Start of Records supplied
(* ===== verification/PortForward.v ===== *)
(** * Forwarding a port of the host to the guest

    Models [emulator/plugin/vsock_goldfish/vsock_port_fwd.cpp] (the class
    [HostToGuestConnection], whose callbacks come from the looper and from the
    vsock device, as a step relation at the accesses of its shared fields; and
    the setters of the ports) and [emulator/devices/connection_awaiter.cpp].
    Sockets of the host are the sequence of what is sent and disposed;
    [None] is a dereferenced null pointer. *)

From S2P Require Import Prelude.

(** ** The connection, callback by callback *)

Record conn := Conn {
  mConnected : bool; mPreConnectedBuffer : bytes; mGuestSocket : bool; mDisposing : bool;
  (* what was given to the guest socket, and how often each side was let go *)
  sent : bytes; disposes : nat; unplugs : nat;
}.

(** After [connectToGuest]. *)
Definition conn0 : conn := Conn false [] true false [] 0 0.

Definition with_sent (x : bytes) (c : conn) : conn :=
  Conn (mConnected c) (mPreConnectedBuffer c) (mGuestSocket c) (mDisposing c) x (disposes c) (unplugs c).
Definition with_buffer (x : bytes) (c : conn) : conn :=
  Conn (mConnected c) x (mGuestSocket c) (mDisposing c) (sent c) (disposes c) (unplugs c).
Definition with_connected (c : conn) : conn :=
  Conn true (mPreConnectedBuffer c) (mGuestSocket c) (mDisposing c) (sent c) (disposes c) (unplugs c).

(** The bytes behind the test of [mConnected]. *)
Definition forward (b : bytes) (c : conn) : conn :=
  if mGuestSocket c then with_sent (sent c ++ b) c else c.

Definition receiveHost (b : bytes) (c : conn) : conn :=
  if negb (mConnected c) then with_buffer (mPreConnectedBuffer c ++ b) c else forward b c.

Definition onConnect (c : conn) : option conn :=
  let c := with_connected c in
  match mPreConnectedBuffer c with
  | [] => Some c
  | b => if mGuestSocket c then Some (with_buffer [] (with_sent (sent c ++ b) c)) else None
  end.

(** [ISocket::unplug] dereferences the socket. *)
Definition closeHost (c : conn) : option conn :=
  if mDisposing c then Some c
  else if mGuestSocket c then
    Some (Conn (mConnected c) (mPreConnectedBuffer c) false true (sent c) (S (disposes c)) (S (unplugs c)))
  else None.

(** The socket is returned to the device; the flag says if there was one. *)
Definition onUnplug (c : conn) : bool * conn :=
  (mGuestSocket c,
   Conn (mConnected c) (mPreConnectedBuffer c) false true (sent c)
     (if mDisposing c then disposes c else S (disposes c)) (unplugs c)).

Definition closed (c : conn) : Prop :=
  mDisposing c = true /\ mGuestSocket c = false /\ disposes c = 1%nat.

(** ** Its two threads

    The looper runs [receiveHost] and [closeHost], the device [onConnect] and
    [onUnplug].  Their locks are [mConnectedMutex], the recursive [mClosing]
    and the device's [mStateMutex], which the device holds while it calls a
    plug and which [sendAsync] and [unplug] take; nobody else takes part. *)

(** Where the looper is.  In [receiveHost]: before the test of [mConnected],
    waiting for [mConnectedMutex], holding it before the second test, before
    the test of [mGuestSocket], before it follows the pointer, waiting for
    the device.  In [closeHost]: waiting for [mClosing], holding it before the
    test of [mDisposing], before it moves [mGuestSocket], waiting for the
    device.  [HCrash]: it followed a null pointer or used a stream that was
    erased. *)
Inductive host_pc :=
  | HIdle | HTest (b : bytes) | HWait (b : bytes) | HCrit (b : bytes) | HForward (b : bytes)
  | HSend (b : bytes) | HWaitDevice (b : bytes)
  | CWait | CTest | CMove | CWaitDevice | HCrash.

(** Where the device is.  In [onConnect]: waiting for [mConnectedMutex],
    holding it before the assignment, before the test of the buffer, before
    sending it, before clearing it.  In [onUnplug]: waiting for [mClosing],
    holding it; and before it erases the stream. *)
Inductive guest_pc := GIdle | GWait | GCrit | GTest | GSend | GClear | UWait | UCrit | UErase | GCrash.

(** [open]: the stream is in the device's set. *)
Record threads := Threads {
  conn_of : conn; hpc : host_pc; gpc : guest_pc; received : bytes; open : bool;
}.

Definition guest_holds_connected (g : guest_pc) : bool :=
  match g with GCrit | GTest | GSend | GClear => true | _ => false end.
Definition host_holds_connected (h : host_pc) : bool := match h with HCrit _ => true | _ => false end.
Definition guest_holds_closing (g : guest_pc) : bool := match g with UCrit => true | _ => false end.
Definition host_holds_closing (h : host_pc) : bool :=
  match h with CTest | CMove | CWaitDevice => true | _ => false end.
Definition guest_holds_device (g : guest_pc) : bool := match g with GIdle => false | _ => true end.

Definition host_at (h : host_pc) (t : threads) : threads := Threads (conn_of t) h (gpc t) (received t) (open t).
Definition guest_at (g : guest_pc) (t : threads) : threads := Threads (conn_of t) (hpc t) g (received t) (open t).
Definition with_conn (c : conn) (t : threads) : threads := Threads c (hpc t) (gpc t) (received t) (open t).
Definition erased (t : threads) : threads := Threads (conn_of t) (hpc t) (gpc t) (received t) false.

Definition disposed (c : conn) : conn :=
  Conn (mConnected c) (mPreConnectedBuffer c) (mGuestSocket c) true (sent c) (S (disposes c)) (unplugs c).
Definition moved (c : conn) : conn :=
  Conn (mConnected c) (mPreConnectedBuffer c) false (mDisposing c) (sent c) (disposes c) (unplugs c).
Definition unplugged (c : conn) : conn :=
  Conn (mConnected c) (mPreConnectedBuffer c) (mGuestSocket c) (mDisposing c) (sent c) (disposes c) (S (unplugs c)).

(** The next step of the looper, [None] when it has none: it is idle, waits
    or has crashed. *)
Definition host_run (t : threads) : option threads :=
  let c := conn_of t in
  match hpc t with
  | HIdle | HCrash => None
  | HTest b => Some (host_at (if mConnected c then HForward b else HWait b) t)
  | HWait b => if guest_holds_connected (gpc t) then None else Some (host_at (HCrit b) t)
  | HCrit b =>
      Some (if mConnected c then host_at (HForward b) t
            else host_at HIdle (with_conn (with_buffer (mPreConnectedBuffer c ++ b) c) t))
  | HForward b => Some (host_at (if mGuestSocket c then HSend b else HIdle) t)
  | HSend b => Some (host_at (if mGuestSocket c then HWaitDevice b else HCrash) t)
  | HWaitDevice b =>
      if guest_holds_device (gpc t) then None
      else Some (if open t then host_at HIdle (with_conn (with_sent (sent c ++ b) c) t) else host_at HCrash t)
  | CWait => if guest_holds_closing (gpc t) then None else Some (host_at CTest t)
  | CTest => Some (if mDisposing c then host_at HIdle t else host_at CMove (with_conn (disposed c) t))
  | CMove => Some (if mGuestSocket c then host_at CWaitDevice (with_conn (moved c) t) else host_at HCrash t)
  | CWaitDevice =>
      if guest_holds_device (gpc t) then None
      else Some (if open t then host_at HIdle (with_conn (unplugged c) (erased t)) else host_at HCrash t)
  end.

(** The next step of the device. *)
Definition guest_run (t : threads) : option threads :=
  let c := conn_of t in
  match gpc t with
  | GIdle | GCrash => None
  | GWait => if host_holds_connected (hpc t) then None else Some (guest_at GCrit t)
  | GCrit => Some (guest_at GTest (with_conn (with_connected c) t))
  | GTest => Some (guest_at (match mPreConnectedBuffer c with [] => GIdle | _ => GSend end) t)
  | GSend =>
      Some (if mGuestSocket c then guest_at GClear (with_conn (with_sent (sent c ++ mPreConnectedBuffer c) c) t)
            else guest_at GCrash t)
  | GClear => Some (guest_at GIdle (with_conn (with_buffer [] c) t))
  | UWait => if host_holds_closing (hpc t) then None else Some (guest_at UCrit t)
  | UCrit => Some (guest_at UErase (with_conn (moved (if mDisposing c then c else disposed c)) t))
  | UErase => Some (guest_at GIdle (erased t))
  end.

(** A step of the code. *)
Definition fwd_run (t t' : threads) : Prop := host_run t = Some t' \/ guest_run t = Some t'.

(** The calls: bytes or the end of the host's connection; the guest's answer
    or end of the stream. *)
Inductive fwd_call : threads -> threads -> Prop :=
  | h_receive b c g r o : fwd_call (Threads c HIdle g r o) (Threads c (HTest b) g (r ++ b) o)
  | h_close c g r o : fwd_call (Threads c HIdle g r o) (Threads c CWait g r o)
  | g_response c h r : fwd_call (Threads c h GIdle r true) (Threads c h GWait r true)
  | g_reset c h r : fwd_call (Threads c h GIdle r true) (Threads c h UWait r true).

Definition fwd_step (t t' : threads) : Prop := fwd_run t t' \/ fwd_call t t'.

(** After [connectToGuest]. *)
Definition threads0 : threads := Threads conn0 HIdle GIdle [] true.

(** Both threads are done with their calls. *)
Definition idle (t : threads) : Prop := hpc t = HIdle /\ gpc t = GIdle.
Definition crashed (t : threads) : Prop := hpc t = HCrash \/ gpc t = GCrash.
(** The looper closes: it holds [mClosing] and waits for the device, which
    waits for [mClosing]. *)
Definition deadlocked (t : threads) : Prop := hpc t = CWaitDevice /\ gpc t = UWait.

(** The steps the calls under way still have to do at most. *)
Definition host_work (h : host_pc) : nat :=
  match h with
  | HIdle | HCrash => 0 | HTest _ => 6 | HWait _ => 5 | HCrit _ => 4 | HForward _ => 3 | HSend _ => 2
  | HWaitDevice _ => 1 | CWait => 4 | CTest => 3 | CMove => 2 | CWaitDevice => 1
  end.
Definition guest_work (g : guest_pc) : nat :=
  match g with
  | GIdle | GCrash => 0 | GWait => 5 | GCrit => 4 | GTest => 3 | GSend => 2 | GClear => 1
  | UWait => 3 | UCrit => 2 | UErase => 1
  end.
Definition work (t : threads) : nat := host_work (hpc t) + guest_work (gpc t).

(** The bytes the looper has on its way. *)
Definition in_flight (h : host_pc) : bytes :=
  match h with
  | HTest b | HWait b | HCrit b | HForward b | HSend b | HWaitDevice b => b
  | _ => []
  end.

(** The looper found the connection connected. *)
Definition forwarding (h : host_pc) : bool :=
  match h with HForward _ | HSend _ | HWaitDevice _ => true | _ => false end.
(** The device has set [mConnected]. *)
Definition announced (g : guest_pc) : bool :=
  match g with GTest | GSend | GClear => true | _ => false end.

(** Where the bytes are while nobody closes: in order, those given to the
    guest, the buffer unless it has just been sent, those on their way; and
    once the device has announced the connection nothing is held back. *)
Definition held_back (t : threads) : bytes :=
  match gpc t with GClear => [] | _ => mPreConnectedBuffer (conn_of t) end.

Definition data_inv (t : threads) : Prop :=
  let c := conn_of t in
  received t = sent c ++ held_back t ++ in_flight (hpc t) /\
  (mConnected c = true -> announced (gpc t) = false -> mPreConnectedBuffer c = []) /\
  (forwarding (hpc t) = true -> mConnected c = true) /\
  (announced (gpc t) = true -> mConnected c = true) /\
  (mConnected c = false -> sent c = []).

(** The pointer [socket], the flag [disposing] and the stream [open], for
    every place of the two threads: a stream the pointer leads to is there,
    and until one side closes the pointer is set; [closeHost] does not meet a
    pointer or a stream that is gone; each lock has one holder; and only a
    connection that is being closed crashes. *)
Definition flags_ok (h : host_pc) (g : guest_pc) (socket disposing open : bool) : bool :=
  (negb socket || open) && (disposing || socket) && (negb (guest_holds_device g) || open) &&
  match h with
  | CMove => disposing && socket && match g with UErase => false | _ => true end
  | CWaitDevice => disposing && negb socket && open && match g with UErase => false | _ => true end
  | HCrash => disposing
  | _ => true
  end &&
  match g with UErase => disposing && negb socket | GCrash => disposing | _ => true end &&
  negb (guest_holds_connected g && host_holds_connected h) &&
  negb (guest_holds_closing g && host_holds_closing h).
End of Records supplied
§ **About this task**: Scan the listing above for the line that has "(forwarding (hpc t)", then copy exactly from that line through the line that has "CMove => disposing".

§ **Solution**:
  (forwarding (hpc t) = true -> mConnected c = true) /\
  (announced (gpc t) = true -> mConnected c = true) /\
  (mConnected c = false -> sent c = []).

(** The pointer [socket], the flag [disposing] and the stream [open], for
    every place of the two threads: a stream the pointer leads to is there,
    and until one side closes the pointer is set; [closeHost] does not meet a
    pointer or a stream that is gone; each lock has one holder; and only a
    connection that is being closed crashes. *)
Definition flags_ok (h : host_pc) (g : guest_pc) (socket disposing open : bool) : bool :=
  (negb socket || open) && (disposing || socket) && (negb (guest_holds_device g) || open) &&
  match h with
  | CMove => disposing && socket && match g with UErase => false | _ => true end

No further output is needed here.